Let Your Children Grow Up With Traditional Family Values
It is said that anything which is ‘true, right and beautiful’ (satyam, shivam, sundaram) stands the test of time. It is eternal. It cannot be erased. Such are the traditional Indian family values. Passing phases, temporary cultural fads, may eclipse them for a time, but their very rightness makes them shine forth again. These are the family values and ethical ideals that it is our duty as parents to inculcate in our children.
·Honouring parents : This is probably the oldest cultural ethic of India. Our ancient epics are full of instances where honouring one’s parents is presented as a shining ideal. Rama, Krishna, Shravan Kumar, all held this virtue as the highest. But remember, if you want your kids to honour you, then not only must you familiarise them with our culture, but must become a role-model worthy of honour too.

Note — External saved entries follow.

(* ===== verification/JobShell.v ===== *)
(** [runner/review_job_shell.ts] with the gate of [runner/in_process_ports.ts]:
    one attempt of a review job around [Orchestrator.orchestrate].  It runs in the
    monad of [Degradation]: its own dispatches are the calls [c_shell], which no
    abort stops; the ports of the pipeline go through the gate, and the claim check
    is the one of [ShellMutex], answered at every dispatch by what the renewal of
    the mutex and the read of the current run say then. *)
From Stdlib Require Import QArith.
From stdpp Require Import base gmap sets list strings.
From Stdlib Require Import ZArith Lia.
From S2P Require Import Prelude JobTable RunLifecycle RunAllocator PrMutex ReviewJobs Retry ReviewRunner ShellMutex.
From S2P Require Import Findings FanOut Arbitration PathMatch PipelineHelpers Degradation Orchestrator OrchestratorProofs.
Local Open Scope nat_scope.

#[export] Instance PublicationOutcome_eq_dec : EqDecision PublicationOutcome.
Proof. solve_decision. Defined.

(** The fields of the payload that the body reads other than by passing them on;
    [jp_has_app] tells whether it carries a numeric installation id. *)
Record job_payload := JobPayload {
  jp_pr_id : string;
  jp_pr_title : string;
  jp_pr_description : string;
  jp_policy_revision : Z;
  jp_has_app : bool;
}.

Definition CHUNK_CONCURRENCY_DEFAULT : Z := 4.

(** [makeInProcessPorts] wires every optional port, and the shell both callbacks. *)
Definition in_process_wiring : wiring :=
  Wiring true true true true true true true true true true true.

(** * The claim check and the gate *)

(** [claimCheck], given whether the composed signal is aborted, what the renewal
    came to, and what the read of the current run came to. *)
Definition claim_answer (run_id : string) (aborted : bool) (renewed : result js_error bool)
    (current : result js_error (option string)) : result js_error unit :=
  if aborted then Throw (TerminalCancelError "aborted")
  else if negb (match renewed with Ok held => held | Throw _ => true end)
  then Throw (TerminalCancelError "mutex-lost")
  else match current with
       | Throw e => Throw e
       | Ok c => if bool_decide (c = Some run_id) then Ok tt
                 else Throw (TerminalCancelError "superseded")
       end.

Section Shell.
(** What the activities answer, and what the world is like at each dispatch: the
    signal of the runner, the renewals that the loop has made so far, the renewal
    and the read of a claim check made now. *)
Variable ports : oracle.
Variable runner_aborted : list event -> bool.
Variable renewals : list event -> list renewal.
Variable renewed : list event -> result js_error bool.
Variable current : list event -> result js_error (option string).
Variable p : job_payload.
Variable run_id : string.

(** The parameters of the pipeline, given the enrichment and the manifests. *)
Variable pickPrContext : option (list string) -> list string -> string -> result js_error unit.
Variable full_labels : option (list string) -> list string -> repo_config -> result js_error nat.
Variable asActivityError : js_error -> option (string * list dropped_details).
Variable schedule : nat -> list nat.
Variable static_first : bool.

(** [AbortSignal.any([signal, shellAbort.signal])]. *)
Definition composed (tr : list event) : bool := runner_aborted tr || renewLoop 0 (renewals tr).

(** [withAbortGate]. *)
Definition withAbortGate {A} (tr : list event) (answer : result js_error A) : result js_error A :=
  if composed tr then Throw (TerminalCancelError "aborted") else answer.

(** [onPlaceholderTeardown]: a stage that swallows what is not a cancellation. *)
Definition teardown (answer : result js_error unit) : result js_error unit :=
  match answer with
  | Ok _ => Ok tt
  | Throw e => if isCancellation e then Throw e else Ok tt
  end.

Definition makeInProcessPorts : oracle := fun tr c =>
  match c return result js_error (reply c) -> result js_error (reply c) with
  | c_claimCheck _ => fun _ => claim_answer run_id (composed tr) (renewed tr) (current tr)
  | c_placeholderTeardown => teardown
  | c_shell _ => fun answer => answer
  | _ => withAbortGate tr
  end (ports tr c).

(** A direct dispatch of the shell. *)
Definition lifecycle (s : shell_call) : M (shell_reply s) := port makeInProcessPorts (c_shell s).

(** A stage that only logs its failure. *)
Definition soft {A} (stage : string) (m : M A) : M (option A) := stageOutcome stage false false (skipping m).
Definition logged {A} (stage : string) (m : M A) : M (option A) := stageOutcome stage false false (plain m).

(** * The body *)

Definition enrich : M (option (list string)) :=
  if jp_has_app p then soft "enrich_pr_files" (lifecycle s_enrichPrFilesV2) else ret None.

Definition linkedStage : M unit :=
  when (jp_has_app p)
    (let! _ := soft "fetch_linked_issues" (lifecycle s_fetchLinkedIssues) in
     let! _ := soft "fetch_suggested_reviewers" (lifecycle s_fetchSuggestedReviewers) in
     ret tt).

Definition manifestStage (enrichment : option (list string)) : M (list string) :=
  match enrichment with
  | Some paths =>
      if negb (length paths =? 0) && jp_has_app p then
        let! fetched := logged "fetch_manifest_snapshots" (lifecycle (s_fetchManifestSnapshots paths)) in
        match fetched with
        | Some ((_ :: _) as l) =>
            let! parsed := logged "parse_manifest_dependencies" (lifecycle (s_parseManifestDependencies l)) in
            ret (default l parsed)
        | _ => ret []
        end
      else ret []
  | None => ret []
  end.

Definition input_of (ws : string) (enrichment : option (list string))
    (loaded : option (list finding * option string)) : review_input :=
  ReviewInput ws (default [] enrichment) (jp_pr_id p) (jp_pr_title p) (jp_pr_description p)
    (jp_policy_revision p) (default ([], None) loaded).1 (default ([], None) loaded).2
    CHUNK_CONCURRENCY_DEFAULT (bool_decide (is_Some enrichment)).

(** ** The bookkeeping of the deliveries *)

Definition math_max (l : list Z) : Z := match l with [] => 0 | i :: l' => foldr Z.max i l' end.

(** Reading an array at an index: nothing below zero or past its end. *)
Definition rfid_at (rfids : list string) (i : Z) : option string :=
  if (i <? 0)%Z then None else rfids !! Z.to_nat i.

(** Whether the indices of a post refer to the persisted findings. *)
Definition fits (rfids : list string) (indices : list Z) : bool :=
  negb (length rfids =? 0) && negb (length indices =? 0)
    && (math_max indices <? Z.of_nat (length rfids))%Z.

Definition kept_rfids (rfids : list string) (c : post_capture) : list (option string) :=
  if fits rfids (pc_kept c) then map (rfid_at rfids) (pc_kept c) else [].

Definition skipped_rfids (rfids : list string) (c : post_capture) : list (option string * string) :=
  if fits rfids (map dr_index (pc_dropped c))
  then map (fun d => (rfid_at rfids (dr_index d), dr_reason d)) (pc_dropped c) else [].

(** A setter whose failure is logged. *)
Definition setter (s : shell_call) : M unit := let! _ := Degradation.settle (lifecycle s) in ret tt.

Definition runLifecycleBookkeeping (res : pipeline_result) : M unit :=
  let! c := gets postedReview in
  let kept := kept_rfids (reviewFindingIds res) c in
  let skipped := skipped_rfids (reviewFindingIds res) c in
  match pc_pr_id c with
  | None => ret tt
  | Some pr =>
      let! _ := when (negb (length kept =? 0) && bool_decide (pc_outcome c = Some inline_posted)
                      && (length kept =? length (pc_comment_ids c)))
                  (setter (s_recordDeliveryFinalized kept (pc_comment_ids c) pr)) in
      let! _ := when (negb (length skipped =? 0))
                  (setter (s_recordDeliverySkipped (map fst skipped) (map snd skipped) pr)) in
      match resolveDegradedPayload (pc_outcome c) kept with
      | ((_ :: _) as flip, Some outcome) => setter (s_recordDeliveryDegraded flip outcome pr)
      | _ => ret tt
      end
  end.

(** ** The review, in its workspace *)

(** After the review was posted. *)
Definition conclude (res : pipeline_result) : M unit :=
  let! _ := runLifecycleBookkeeping res in
  let! c := gets postedReview in
  let! _ := lifecycle (s_analyzed (findingsCount res) (pc_outcome c) (pc_notes c) (degradationNotes res)) in
  lifecycle s_finalizeReviewRun.

Definition review (enrichment : option (list string)) (ws : string) : M unit :=
  let! _ := lifecycle s_analysisStarted in
  let! _ := linkedStage in
  let! _ := when (jp_has_app p && negb (bool_decide (is_Some enrichment))) (add "pr_file_enrichment_failed") in
  let! manifests := manifestStage enrichment in
  let! loaded := logged "load_parent_review_findings" (lifecycle s_loadParentReviewFindings) in
  let! res := orchestrate makeInProcessPorts in_process_wiring (input_of ws enrichment loaded)
                (pickPrContext enrichment manifests) (full_labels enrichment manifests)
                asActivityError schedule static_first in
  conclude res.

(** Up to the allocation of the workspace. *)
Definition prepare : M (option (list string) * string) :=
  let! _ := soft "post_review_placeholder" (lifecycle s_postReviewPlaceholder) in
  let! enrichment := enrich in
  let! ws := lifecycle s_allocateWorkspace in
  ret (enrichment, ws).

(** The [catch]: the errors of a review that lost to another one. *)
Definition SUPERSEDED_ERRORS : list string := ["StaleWriteError"; "StateDrift"; "CurrentRunMismatch"].

Definition wrap (e : js_error) : js_error :=
  match terminal_cancel e with
  | Some _ => e
  | None => if is_error e && existsb (String.eqb (e_name e)) SUPERSEDED_ERRORS
            then TerminalCancelError (e_name e) else e
  end.

Definition rethrow {A} (r : result js_error A) : result js_error A :=
  match r with Ok a => Ok a | Throw e => Throw (wrap e) end.

(** The [finally]. *)
Definition releases (m : string) (workspaceHandle : option string) : M unit :=
  let! _ := soft "cleanup" (lifecycle (s_releasePrReviewMutex m)) in
  match workspaceHandle with
  | Some ws => let! _ := soft "cleanup" (lifecycle (s_releaseWorkspace ws)) in ret tt
  | None => ret tt
  end.

(** The attempt while it holds the mutex [m]. *)
Definition attempt (m : string) : M unit :=
  let! start := Degradation.settle prepare in
  match start with
  | Throw e => let! _ := releases m None in throw (wrap e)
  | Ok (enrichment, ws) =>
      let! r := Degradation.settle (review enrichment ws) in
      let! _ := releases m (Some ws) in
      of_result (rethrow r)
  end.

(** [runReviewJob]: [verified] is the outcome of [verifyPayload], [mutex] that of
    [acquireOrReuseMutex]. *)
Definition runReviewJob {V} (verified : result js_error V) (mutex : result js_error mutex_outcome) : M unit :=
  let! _ := of_result verified in
  let! res := of_result mutex in
  match res with
  | Busy => throw (TerminalCancelError "mutex-busy")
  | LeaseLost => ret tt
  | Acquired m | Reused m => attempt m
  end.
End Shell.

(** * Lemmas: every dispatch is answered by the oracle *)

Definition err_of {A} (r : result js_error A) : option js_error :=
  match r with Ok _ => None | Throw e => Some e end.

· Respecting elders : This is another virtue which you should instill through example. If your children see you respecting your elders, not just family members but all elderly people, they will automatically emulate you. Touching the feet of elders, greeting them respectfully, taking care of their comfort, listening to them courteously, all these are values that will bring a lot of love and praise to your child all his life and reflect credit on you as parents.
· Taking care of one’s juniors : In the Indian tradition, it is the elder who is responsible for the welfare of the younger. To a great extent, this quality is still prevalent in our society. And rightly so, because when you care about the comfort and welfare of those younger to you, you earn their respect and honour in return and thus the circle of family life goes on.
·Mutual under-standing : The Indian family structure has survived because of its deep roots in the soil of mutual understanding. Let children learn not to make issues about small things. Let them understand that if an aunt or an older cousin or a grandparent scolds them about something, they need not make it an ego issue. Instead, they should try to understand the why of it. Let mutual understanding and tolerance be the family policy.
· Shaping and Caring : Make sure that children care about what is happening in the life of other family members, even if they don’t live in the same house. Let children share in the joys and sorrows of any member, help where they can and offer what they can give. Unless there is a feeling of involvement with each other, the bonds that strengthen a family cannot grow stronger.
It is the easiest thing in the world to break off relationships. It is the simplest thing in the world to make even small things into a prestige issue. In fact this is what is breaking family structures all over the world. But here in India, if we keep our heritage alive, if we treasure our values and ethics, then the truth, rightness and beauty of our lives will become stronger & stronger.